Put your oven on 375* to preheat and prep your vegetables – gently wash, leaving the skins on since they contain significant vitamins and fiber. Enjoy your favorite music as you chop! If you want them to cook more quickly, cut the pieces smaller such 1/2 to 1 inch cubes. I like them larger, because it lets the individual flavors pop out a bit more. I slivered the garlic rather than mincing, because roasted garlic slivers (even whole cloves) are delicious! The Sunchokes can be seen sliced in coins in the lower right corner. (In the “wine glass” in the background is black tea, cranberry juice and a dash of OJ – cranberries are a good source of iodine)
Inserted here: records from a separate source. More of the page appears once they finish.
(* ===== verification/QuerySql.v ===== *)
(** * The statement behind the bounded read

    [render_sql] of [src/src/federation/attestation_query.rs] and [dimension_prefix_bounds]
    of [src/src/ceg/list/federation.rs].

    [render_sql] pushes binds and predicate parts in order; here a part is a [Clause], the
    plan is the list of parts with the binds, and the statement's text is the clauses
    printed for a dialect. A clause's reading is the SQL comparison it spells, with NULL
    as not true, on text columns in byte order and [asserted_at] as an instant. The
    generated columns [dimension] and [cohort_target] are what the schema says: the text
    the database extracts from the envelope, a parameter with its documented laws. *)

From Stdlib Require Import ZArith NArith Lia Ascii String.
From stdpp Require Import base list strings gmap sorting.
From S2P Require Import Prelude RustStd Utf8 Json Precedence Query.

Open Scope string_scope.
Open Scope list_scope.
Open Scope persist_scope.

(** ** [dimension_prefix_bounds] *)

(** The loop over the prefix's bytes, last byte first. *)
Fixpoint bump (rev_bytes : list ascii) : option (list ascii) :=
  match rev_bytes with
  | [] => None
  | last :: rest =>
      if (N_of_ascii last =? 255)%N then bump rest
      else Some (ascii_of_N (N_of_ascii last + 1) :: rest)
  end.

Definition dimension_prefix_bounds (prefix : string) : option (string * string) :=
  if prefix =s "" then None
  else
    match bump (rev (list_ascii_of_string prefix)) with
    | None => None
    | Some r =>
        let upper := string_of_list_ascii (rev r) in
        if utf8_valid upper then Some (prefix, upper) else None
    end.

(** ** The plan *)

Module Dialect.
Inductive t := Sqlite | Postgres.
End Dialect.

Inductive Bind :=
| BText (s : string)
| BTime (t : instant)
| BInt (n : Z).

Record Statement := mk_Statement { st_sql : string; st_binds : list Bind }.

(** A text column, and whether the part compares it with the dialect's byte collation. *)
Inductive Col := AttestingKey | AttestedKey | DimCollated | DimBare | TypeCollated | TypeBare
               | CohortScope | CohortTarget.

(** One part of the WHERE clause; a number is the placeholder of a bind, from 1. *)
Inductive Clause :=
| ColEq (c : Col) (ph : N)
| TierIs (lit : string)
| ColRange (c : Col) (a b : N)
| SubstrEq (c : Col) (n : N) (ph : N)
| ColIn (c : Col) (phs : list N)
| NullOrNotIn (phs : list N)
| AsOfClause (ph : N)
| PastClause (d : Direction) (a b : N).

(** [binds] and [parts], as the code fills them. *)
Notation plan_st := (list Bind * list Clause)%type.

(** [binds.push(b)], and its placeholder. *)
Definition push (b : Bind) (binds : list Bind) : list Bind * N := (binds ++ [b], len (binds ++ [b])).

Fixpoint push_texts (xs : list string) (binds : list Bind) : list Bind * list N :=
  match xs with
  | [] => (binds, [])
  | x :: xs' =>
      let '(binds, ph) := push (BText x) binds in
      let '(binds, phs) := push_texts xs' binds in
      (binds, ph :: phs)
  end.

Definition part_eq (c : Col) (o : option string) (st : plan_st) : plan_st :=
  match o with
  | None => st
  | Some k => let '(binds, ph) := push (BText k) (fst st) in (binds, snd st ++ [ColEq c ph])
  end.

(** A byte-prefix part: the half-open range, or [substr] where no bound is representable. *)
Definition part_prefix (collated bare : Col) (p : string) (st : plan_st) : plan_st :=
  match dimension_prefix_bounds p with
  | Some (lo, hi) =>
      let '(binds, a) := push (BText lo) (fst st) in
      let '(binds, b) := push (BText hi) binds in
      (binds, snd st ++ [ColRange collated a b])
  | None =>
      let '(binds, ph) := push (BText p) (fst st) in
      (binds, snd st ++ [SubstrEq bare (N.of_nat (char_count p)) ph])
  end.

Definition part_dimension (q : AttestationQuery) (st : plan_st) : plan_st :=
  match q_dimension q with
  | Any => st
  | Prefix p => part_prefix DimCollated DimBare p st
  | Exact x => part_eq DimCollated (Some x) st
  | AnyOf xs => let '(binds, phs) := push_texts xs (fst st) in (binds, snd st ++ [ColIn DimCollated phs])
  end.

Definition part_scope (q : AttestationQuery) (st : plan_st) : plan_st :=
  match q_scope q with
  | None => st
  | Some s => part_eq CohortTarget (sf_cohort_target s) (part_eq CohortScope (Some (sf_cohort_scope s)) st)
  end.

Definition part_types (q : AttestationQuery) (st : plan_st) : plan_st :=
  if is_nil (q_types q) then st
  else let '(binds, phs) := push_texts (q_types q) (fst st) in (binds, snd st ++ [ColIn TypeBare phs]).

Definition part_type_prefix (q : AttestationQuery) (st : plan_st) : plan_st :=
  match q_type_prefix q with None => st | Some p => part_prefix TypeCollated TypeBare p st end.

Definition part_excluded (q : AttestationQuery) (st : plan_st) : plan_st :=
  if is_nil (q_excluded_dimensions q) then st
  else let '(binds, phs) := push_texts (q_excluded_dimensions q) (fst st) in
       (binds, snd st ++ [NullOrNotIn phs]).

Definition part_as_of (q : AttestationQuery) (st : plan_st) : plan_st :=
  match q_as_of q with
  | None => st
  | Some t => let '(binds, ph) := push (BTime t) (fst st) in (binds, snd st ++ [AsOfClause ph])
  end.

Definition part_after (q : AttestationQuery) (st : plan_st) : plan_st :=
  match q_after q with
  | None => st
  | Some c =>
      let '(binds, a) := push (BTime (last_asserted_at c)) (fst st) in
      let '(binds, b) := push (BText (last_attestation_id c)) binds in
      (binds, snd st ++ [PastClause (direction (q_order q)) a b])
  end.

Definition plan_where (q : AttestationQuery) : plan_st :=
  let st := part_eq AttestedKey (q_to q) (part_eq AttestingKey (q_by q) ([], [])) in
  let st := (fst st, snd st ++ [TierIs (stored (q_tier q))]) in
  part_after q (part_as_of q (part_excluded q (part_type_prefix q (part_types q
    (part_scope q (part_dimension q st)))))).

(** The plan with its LIMIT bind and placeholder. *)
Definition plan (q : AttestationQuery) : list Bind * list Clause * N :=
  let st := plan_where q in
  let '(binds, limit) := push (BInt (Zpos (q_limit q) + 1)) (fst st) in
  (binds, snd st, limit).

(** ** Its text *)

Section Print.
Context (d : Dialect.t) (pin : string).

Definition ph_text (n : N) : string :=
  match d with Dialect.Sqlite => "?" +:+ fmt_N n | Dialect.Postgres => "$" +:+ fmt_N n end.

(** A string with double quotes around ["C"]. *)
Definition collate_c : string := " COLLATE " +:+ String "034" ("C" +:+ String "034" "").

Definition collated (name : string) : string :=
  match d with Dialect.Sqlite => name | Dialect.Postgres => name +:+ collate_c end.

Definition id_text : string :=
  match d with
  | Dialect.Sqlite => "attestation_id"
  | Dialect.Postgres => "attestation_id::text" +:+ collate_c
  end.

Definition col_text (c : Col) : string :=
  match c with
  | AttestingKey => "attesting_key_id"
  | AttestedKey => "attested_key_id"
  | DimCollated => collated "dimension"
  | DimBare => "dimension"
  | TypeCollated => collated "attestation_type"
  | TypeBare => "attestation_type"
  | CohortScope => "cohort_scope"
  | CohortTarget => "cohort_target"
  end.

Definition clause_text (c : Clause) : string :=
  match c with
  | ColEq c ph => col_text c +:+ " = " +:+ ph_text ph
  | TierIs lit => "tier = '" +:+ lit +:+ "'"
  | ColRange c a b =>
      "(" +:+ col_text c +:+ " >= " +:+ ph_text a +:+ " AND " +:+ col_text c +:+ " < " +:+ ph_text b +:+ ")"
  | SubstrEq c n ph => "substr(" +:+ col_text c +:+ ", 1, " +:+ fmt_N n +:+ ") = " +:+ ph_text ph
  | ColIn c phs =>
      col_text c +:+ " IN (" +:+ (if is_nil phs then "NULL" else join ", " (map ph_text phs)) +:+ ")"
  | NullOrNotIn phs => "(dimension IS NULL OR dimension NOT IN (" +:+ join ", " (map ph_text phs) +:+ "))"
  | AsOfClause ph => pin +:+ "asserted_at <= " +:+ ph_text ph
  | PastClause dir a b =>
      "(" +:+ pin +:+ "asserted_at, " +:+ id_text +:+ ") " +:+
      (match dir with Desc => "<" | Asc => ">" end) +:+
      " (" +:+ ph_text a +:+ ", " +:+ ph_text b +:+ ")"
  end.
End Print.

Definition dir_text (d : Direction) : string := match d with Desc => "DESC" | Asc => "ASC" end.

Definition pin_of (q : AttestationQuery) (d : Dialect.t) : string :=
  match d with
  | Dialect.Sqlite => if seeks_narrow_index q then "+" else ""
  | Dialect.Postgres => ""
  end.

Definition render_sql (q : AttestationQuery) (d : Dialect.t) (table columns : string) : Statement :=
  let pin := pin_of q d in
  let '(binds, parts, limit) := plan q in
  let dir := dir_text (direction (q_order q)) in
  mk_Statement
    ("SELECT " +:+ columns +:+ " FROM " +:+ table +:+ " WHERE " +:+
     join " AND " (map (clause_text d pin) parts) +:+
     " ORDER BY " +:+ pin +:+ "asserted_at " +:+ dir +:+ ", " +:+ id_text d +:+ " " +:+ dir +:+
     " LIMIT " +:+ ph_text d limit)
    binds.

(** ** The reading of a statement *)

(** [json_extract(envelope, '$.k')] and [envelope->>'k'] as text: a string is itself, a
    JSON null (like an absent member) is NULL, any other value is its own text. *)
Class SqlText := {
  extract_text : Value -> option string;
  extract_str : forall s, extract_text (Str s) = Some s;
  extract_null : extract_text Null = None;
  extract_bool : forall b, is_Some (extract_text (Bool b));
}.

(** Booleans as postgres spells them; arrays, objects and numbers as one text. *)
Definition sample_text (v : Value) : option string :=
  match v with
  | Str s => Some s
  | Null => None
  | Bool true => Some "true"
  | Bool false => Some "false"
  | _ => Some "?"
  end.

#[export] Instance sql_text_sample : SqlText.
Proof. refine {| extract_text := sample_text |}; [done|done|]. intros []; simpl; eauto. Defined.

Section Reading.
Context `{SqlText}.

Definition member_text (env : Value) (k : string) : option string := get env k ≫= extract_text.

(** The generated column [cohort_target]: COALESCE over the four members. *)
Fixpoint coalesce (env : Value) (ks : list string) : option string :=
  match ks with
  | [] => None
  | k :: ks' => match member_text env k with Some s => Some s | None => coalesce env ks' end
  end.

Definition col_value (a : Attestation) (c : Col) : option string :=
  match c with
  | AttestingKey => Some (attesting_key_id a)
  | AttestedKey => Some (attested_key_id a)
  | DimCollated | DimBare => member_text (attestation_envelope a) "dimension"
  | TypeCollated | TypeBare => Some (Json.attestation_type a)
  | CohortScope => Some (cohort_scope a)
  | CohortTarget => coalesce (attestation_envelope a) COHORT_TARGET_KEYS
  end.

Definition bind_at (binds : list Bind) (ph : N) : option Bind := binds !! N.to_nat (ph - 1).
Definition text_at (binds : list Bind) (ph : N) : option string :=
  match bind_at binds ph with Some (BText s) => Some s | _ => None end.
Definition time_at (binds : list Bind) (ph : N) : option instant :=
  match bind_at binds ph with Some (BTime t) => Some t | _ => None end.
Seasoned Veggies Ready to Roast
Add your favorite combination of seasonings.
For these veggies I chose thyme, rosemary, oregano and a bit of black pepper. I just shake on the herbs until it looks “right” – not scientific for sure, it’s just a feeling you develop. However, if you prefer measuring, there’s about a teaspoon of each herb on this. The more you cook and taste your foods (now that your tastebuds have awakened from the sugar, salt, fat doldrums of the Standard American Diet), the more you’ll get a sense of what herbs and how much you like.
Place in the oven for 30 minutes and then stir and put the garbanzo beans on top; roast for an additional 20 – 30 minutes until veggies are soft.
While your veggies are roasting create a salad of wonderful greens and fruit or veggies. Read about 10 different salads you can create!
Here’s another delicious use for Sunchokes.
Salad with Jerusalem Artichoke
Look for Jerusalem Artichokes – aka Sunchokes – in your grocery store or markets. Try the above ideas. You can also add some "zing" to your mashed potatoes with them – or use them in your next Chinese Stir Fry!
It’s great fun to explore new foods and different ways of preparing!!